The California statutes, at Family Code § 3104, acknowledge that the rights of the third party (in this case, the grandparent) do not exist in a vacuum, but must be exmined in light of the entire family system. Not only does Section 3104(a) require consideration of the bond between grandparent and child, and require balancing the rights of the child against those of the parent, but Sections 3104(e) and (f) create a rebuttable presumption against grandparent visitation in certain cases. In particular, Section 3104(e) provides:

There is a rebuttable presumption that visitation of a grandparent is not in the best interests of the minor child if the natural or adoptive parents agree that the grandparents should not be granted visitation rights.

This same provision, almost verbatim, is also found in Family Code § 3103(d), which applies in dissolution, nullity, paternity, and other custody proceedings between parents. Thus, the California statute is in compliance with Troxel in giving significant weight to the parents’ opinion as to the appropriateness of grandparent visitation.

Indeed, California’s entire statutory scheme of awarding custody and visitation accords the parents’ opinions more weight than that of any third party. Family Code § 3041 requires that, before a court awards custody to a person or persons other than a parent without the consent of the parents, “the court shall make a finding that granting custody to a parent would be detrimental to the child and that granting custody to the nonparent is required to serve the best interests of the child.” [Emphasis added]

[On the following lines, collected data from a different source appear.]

(** C21: a model call is sent only if it can be priced.  While prices are required, a call
    with a body goes out only if the model its provider will serve (the one the URL sent to
    selects, else the one the body sent names) is one the rate card prices and the channel
    grants, and that is the model it is metered under; a model the body names next to the
    URL's is that model or its deployment; every field of the body sent is one
    the gateway writes itself or one the protocol's table holds with a priced value; nested
    media has a price; and outside the gateway's own fields and the stream flags the body is
    the agent's. *)
Theorem sent_model_call_is_priced {UC : UrlCrate} {NS : NetStd} {EC : UrlEncodingCrate} {UQ : UrlQuery}
    {JR : JsonReader} env cfg card cap llm channel path query headers body c sent :
  llm_prepare env cfg card cap llm channel path query headers body = Ok c → lc_require_priced_model cfg = true →
  mc_body c = Some sent →
  ∃ m asked m', mc_model c = Some m ∧ served_model cfg llm c = Some m ∧ handle_covers card m = true ∧ model_granted cfg cap llm c m
  ∧ (∀ b, body_model (mc_body c) = Some b → b = m ∨
       url_model (lp_protocol llm) (mc_upstream c) (Some b) (lc_azure_deployments cfg) = UM_Names m (Some b))
  ∧ read_body body = Ok (Some (JObject asked)) ∧ sent = JObject m'
  ∧ (∀ k v, (k, v) ∈ m' → k ∈ GATEWAY_FIELDS ∨
       ∃ kind, field_kind (request_tables (lp_protocol llm) (mc_upstream c)).1 k = Some kind
               ∧ field_is_priced kind (request_tables (lp_protocol llm) (mc_upstream c)).2 v = true)
  ∧ modality_marker (request_tables (lp_protocol llm) (mc_upstream c)).2 asked = None
  ∧ (∀ k, k ∉ GATEWAY_FIELDS → k ∉ STREAM_FIELDS → obj_get k m' = obj_get k asked).
Proof.
  intros (joined & request & _ & _ & _ & Hread & Hallow & Hroute & Hgate & Hm & Hb & _)%prepare_inv Hreq Hsent.
  rewrite Hb in Hsent. destruct request as [b|]; [|done]. cbn [fmap option_fmap option_map] in Hsent. injection Hsent as Hsent.
  pose proof (rewrites_edit cfg cap (lp_protocol llm) (default (lp_protocol llm) (lp_provider llm)) (mc_upstream c) b) as He.
  rewrite Hsent in He. apply (price_gate_inv cfg card _ _ _ _ _ Hreq) in Hgate as (Hwhy & (m & Hgm & Hc) & Hmod & _).
  destruct (unpriced_none_fields _ _ _ Hmod) as (asked & -> & Hmark & Hfields). destruct He as (m' & -> & He1 & He2).
  assert (Hname : body_model (mc_body c) = body_model (Some (JObject asked))).
  { rewrite Hb. cbn [fmap option_fmap option_map body_model mbind option_bind]. rewrite Hsent. fold (obj_get "model" m') (obj_get "model" asked).
    rewrite He2; [done| |]; unfold GATEWAY_FIELDS, BOUND_FIELDS, OUTPUT_TOKEN_FIELDS, EFFORT_FIELDS, STREAM_FIELDS; cbn [app];
      rewrite !elem_of_cons, elem_of_nil; naive_solver. }
  exists m, asked, m'. unfold served_model, model_granted. rewrite Hname, Hm, Hgm.
  revert Hwhy Hgm Hallow Hroute. destruct (url_model _ _ _ _) as [|mm ok|why] eqn:Er; cbn [gated_route fst snd route_allowed]; [| |done].
  - intros _ Hn Ha _. rewrite Hn in Ha. split_and!; auto; [intros b ?; left; congruence|]. intros k v [?|?]%He1; auto.
  - intros Hagree [= ->] _ Ha%orb_true_iff. split_and!; auto; [| |intros k v [?|?]%He1; auto].
    + destruct Ha as [Ha|Ha]; [by left|right]. destruct ok as [d|]; [by exists d|done].
    + intros b Hn. rewrite Hn in Hagree, Er. destruct (String.eqb_spec b m) as [->|]; [by left|right]. cbn [negb andb] in Hagree.
      rewrite Er. case_bool_decide as Hd; [by rewrite Hd|done].
Qed.

(** C22: the ceiling of a channel holds for what is sent.  When the channel has one, the body
    sent names at least one output limit, every limit it names is a number that, times the
    prompts of the request, stays within the ceiling (or is one token per prompt, when there
    are more prompts than tokens) and is no higher than what the agent asked for, and every
    multiplier it names is one. *)
Theorem sent_model_call_is_bounded {UC : UrlCrate} {NS : NetStd} {EC : UrlEncodingCrate} {UQ : UrlQuery}
    {JR : JsonReader} env cfg card cap llm channel path query headers body c ceiling asked :
  llm_prepare env cfg card cap llm channel path query headers body = Ok c → llm_max_output_tokens cap = Some ceiling →
  read_body body = Ok (Some (JObject asked)) →
  ∃ sent, mc_body c = Some (JObject sent) ∧ bounded_by ceiling asked sent.
Proof.
  intros (joined & request & _ & _ & _ & Hread & _ & _ & _ & _ & Hb & _)%prepare_inv Hceil Hasked.
  rewrite Hasked in Hread. injection Hread as <-. rewrite Hb. cbn [fmap option_fmap option_map].
  set (protocol := lp_protocol llm). set (upstream := mc_upstream c). unfold own_fields. rewrite Hceil.
  destruct (clamp_bounds asked ceiling (default_output_token_field protocol upstream)) as (m1 & -> & H1); [apply default_field_known|].
  set (b2 := match llm_reasoning_effort cap with Some _ => _ | None => _ end).
  assert (He2 : edits_body EFFORT_FIELDS [] (JObject m1) b2).
  { unfold b2. destruct (llm_reasoning_effort cap); [|apply edits_body_refl]. destruct (reasoning_effort_shape _ _); [|apply edits_body_refl].
    apply effort_edits. }
  destruct He2 as (m2 & -> & He2).
  destruct (stream_flags_edits cfg (default protocol (lp_provider llm)) upstream (JObject m2)) as (m3 & E3 & He3).
  exists m3. split; [by rewrite E3|]. eapply edits_bounded; [|exact He3|eapply edits_bounded; [|exact He2|exact H1]];
    unfold BOUND_FIELDS, OUTPUT_TOKEN_FIELDS, EFFORT_FIELDS, STREAM_FIELDS; intros k; cbn [app]; rewrite !elem_of_cons, !elem_of_nil; naive_solver.
Qed.

(** What is forwarded of the inbound headers. *)
Lemma forwarded_headers names headers fwd k v :
  foldl (forward_header headers) fwd names !! k = Some v →
  fwd !! k = Some v ∨ (k ∈ names ∧ ∃ raw, header_get k headers = Some raw ∧ v = trim raw).
Proof.
  revert fwd. induction names as [|name names IH]; intros fwd; cbn [foldl]; [by left|]. intros [H|(Hin & H)]%IH; [|right; split; [by right|done]].
  unfold forward_header in H.
  destruct (header_get name headers) as [raw|] eqn:E; cbn [mbind option_bind] in H; [|by left].
  unfold header_to_str in H. destruct (str_all visible_ascii raw); [|by left]. cbv zeta in H. destruct (is_empty (trim raw)); [by left|].
  destruct (decide (k = name)) as [->|Hne].
  - rewrite lookup_insert_eq in H. injection H as <-. right. split; [by left|eauto].
  - rewrite lookup_insert_ne in H by done. by left.
Qed.
Lemma credential_query_none query kv blocked :
  credential_query_key query = None → kv ∈ query → blocked ∈ AUTH_QUERY_KEYS → eq_ignore_ascii_case kv.1 blocked = false.
Proof.
  unfold credential_query_key. intros H%fmap_None Hin Hb. pose proof (List.find_none _ _ H kv) as Hn.
  rewrite <- list_elem_of_In in Hn. specialize (Hn Hin). rewrite existsb_false_elem_of in Hn. auto.
Qed.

The California statutes also provide for significant procedural due process protections for birth parents who are not parties to the nonparental visitation proceedings.

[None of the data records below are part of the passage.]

(* ===== verification/Workload.v ===== *)
(** * Workload grants and the exchange of workload assertions

    Models [src/src/web/workload_exchange.rs]: an operator stores a grant for a workload; a
    workload presents an assertion signed by the edge and gets use tokens for it; a grant is
    removed with the tokens minted from it; a running workload polls whether it may go on.
    The handlers are computations in the gateway's monad, so other tasks and processes act at
    every await and any storage call may fail.  [require_admin] of [src/src/web/api.rs]
    stands in front of the operator's handlers.

    HMAC, base64 decoding and the derived reader of an assertion are class fields; a message
    of an error response is its code.

    [exchange_serves_only_granted_workloads] says to whom tokens go, [stored_grant_is_read_back]
    and [removed_workload_has_no_live_token] what storing and removing a grant leave;
    [one_generation_fills_the_cap] and [exchange_in_flight_outlives_its_grant] show where the
    code falls short of what it says of itself. *)

From stdpp Require Import base gmap strings list pretty.
From Stdlib Require Import Ascii ZArith Lia.
From S2P Require Import Prelude RustStr UrlCanon Json PolicyEngine Approval Egress Tokens Auth.
From S2P Require Import Capability CapabilityFacts Catalog RateLimit RateCard LlmGate Identity GatewayBase Gateway GatewayFacts.

Open Scope Z_scope.

(** ** Grants *)

(** [ChannelGrant], [WorkloadGrantTemplate]. *)
Record ChannelGrant := { cg_credential_scope : string; cg_action_scope : string }.
Record WorkloadGrantTemplate := {
  wt_tenant : string;
  wt_agent_label : string;
  wt_issuer : string;
  wt_subject : string;
  wt_audience : string;
  wt_mcp_credential_scope : string;
  wt_mcp_action_scope : string;
  wt_mcp_max_uses : option Z;
  wt_mcp_require_approval : bool;
  wt_model_channels : gmap string ChannelGrant;
  wt_ttl_secs : Z;
  wt_max_live_generations : option Z;
}.
Definition default_ttl : Z := 300.
Definition DEFAULT_MAX_LIVE_GENERATIONS : Z := 4.

(** The derived [Serialize], into a [Value]. *)
Definition channel_to_value (g : ChannelGrant) : Value :=
  jobject [("credential_scope", JString (cg_credential_scope g)); ("action_scope", JString (cg_action_scope g))].
Definition channels_to_value (m : gmap string ChannelGrant) : Value :=
  JObject (foldr (λ kv o, obj_insert kv.1 (channel_to_value kv.2) o) [] (map_to_list m)).
Definition int_value (n : Z) : Value := JNumber (if n <? 0 then NegInt n else PosInt n).
Definition opt_u32_value (o : option Z) : Value := match o with Some n => JNumber (PosInt n) | None => JNull end.
Definition template_to_value (t : WorkloadGrantTemplate) : Value :=
  jobject [("tenant", JString (wt_tenant t)); ("agent_label", JString (wt_agent_label t));
           ("issuer", JString (wt_issuer t)); ("subject", JString (wt_subject t)); ("audience", JString (wt_audience t));
           ("mcp_credential_scope", JString (wt_mcp_credential_scope t));
           ("mcp_action_scope", JString (wt_mcp_action_scope t)); ("mcp_max_uses", opt_u32_value (wt_mcp_max_uses t));
           ("mcp_require_approval", JBool (wt_mcp_require_approval t));
           ("model_channels", channels_to_value (wt_model_channels t)); ("ttl_secs", int_value (wt_ttl_secs t));
           ("max_live_generations", opt_u32_value (wt_max_live_generations t))].

(** The derived [Deserialize], from a [Value]: an object by name, an array by position. *)
Definition de_u32 (v : Value) : option Z :=
  match v with JNumber (PosInt n) => if n <=? 4294967295 then Some n else None | _ => None end.
Definition de_opt_u32 (v : Value) : option (option Z) :=
  match v with JNull => Some None | _ => Some <$> de_u32 v end.
Definition de_i64 (v : Value) : option Z :=
  match v with
  | JNumber (PosInt n) => if n <=? i64_max then Some n else None
  | JNumber (NegInt n) => Some n
  | _ => None
  end.
Definition channel_from_value (v : Value) : option ChannelGrant :=
  f ← de_struct 2 v;
  c ← f 0%nat "credential_scope" ≫= as_str;
  a ← f 1%nat "action_scope" ≫= as_str;
  Some {| cg_credential_scope := c; cg_action_scope := a |}.
Definition channels_from_value (v : Value) : option (gmap string ChannelGrant) :=
  m ← as_object v;
  l ← mapM (λ kv : string * Value, (λ g, (kv.1, g)) <$> channel_from_value kv.2) m;
  Some (foldl (λ acc kv, <[kv.1 := kv.2]> acc) ∅ l).
Definition template_from_value (v : Value) : option WorkloadGrantTemplate :=
  f ← de_struct 12 v;
  tenant ← f 0%nat "tenant" ≫= as_str;
  agent ← f 1%nat "agent_label" ≫= as_str;
  issuer ← f 2%nat "issuer" ≫= as_str;
  subject ← f 3%nat "subject" ≫= as_str;
  audience ← f 4%nat "audience" ≫= as_str;
  credential ← f 5%nat "mcp_credential_scope" ≫= as_str;
  action ← f 6%nat "mcp_action_scope" ≫= as_str;
  max_uses ← de_default None de_opt_u32 (f 7%nat "mcp_max_uses");
  approval ← de_default false as_bool (f 8%nat "mcp_require_approval");
  channels ← de_default ∅ channels_from_value (f 9%nat "model_channels");
  ttl ← de_default default_ttl de_i64 (f 10%nat "ttl_secs");
  generations ← de_default None de_opt_u32 (f 11%nat "max_live_generations");
  Some {| wt_tenant := tenant; wt_agent_label := agent; wt_issuer := issuer; wt_subject := subject;
          wt_audience := audience; wt_mcp_credential_scope := credential; wt_mcp_action_scope := action;
          wt_mcp_max_uses := max_uses; wt_mcp_require_approval := approval; wt_model_channels := channels;
          wt_ttl_secs := ttl; wt_max_live_generations := generations |}.

(** [grant_key]: the length of the tenant separates it from the agent. *)
Definition grant_key (tenant agent : string) : string := pretty (String.length tenant) +:+ ":" +:+ tenant +:+ agent.

(** [workload_token_request]. *)
Definition workload_token_request (name credential_scope action_scope : string) (max_uses : option Z)
    (require_approval : bool) (ttl_secs : Z) : NewUseToken :=
  {| nu_name := name; nu_credential_scope := credential_scope; nu_action_scope := Some action_scope;
     nu_max_uses := max_uses; nu_require_approval := require_approval; nu_expires_in := Some (seconds ttl_secs) |}.

(** ** Assertions *)

(** [WorkloadAssertion]; times are Unix seconds. *)
Record WorkloadAssertion := {
  wa_kind : string;
  wa_iss : string;
  wa_sub : string;
  wa_aud : string;
  wa_tenant : string;
  wa_agent_label : string;
  wa_jti : string;
  wa_exp : Z;
}.
Definition unix_secs (t : DateTime) : Z := t / nanos_per_sec.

Thus, the California statutes do not appear to be as “breathtakingly overbroad” as the Washington statute. Nevertheless, as applied in any case, even our statute may deny a parent or parents the substantive due process rights reinforced by the Troxel opinion.

In a decision which, as Justice Souter pointed out in his concurring opinion, went far beyond what was necessary to affirm the decision of the Washington Supreme Court, the United States Supreme Court has clarified that fit parents are the arbiters of what is ultimately in the best interests of their children. It is left to the parents to decide with whom, including with which close relations, the children may establish or continue a bond.

What impact this affirmation of the rights of parents to raise their children will have on nonparental visitation cases has yet to be seen, but it is likely that in months and years to come, the visitation requests of nonparents will be granted less frequently and less extensively than in the past.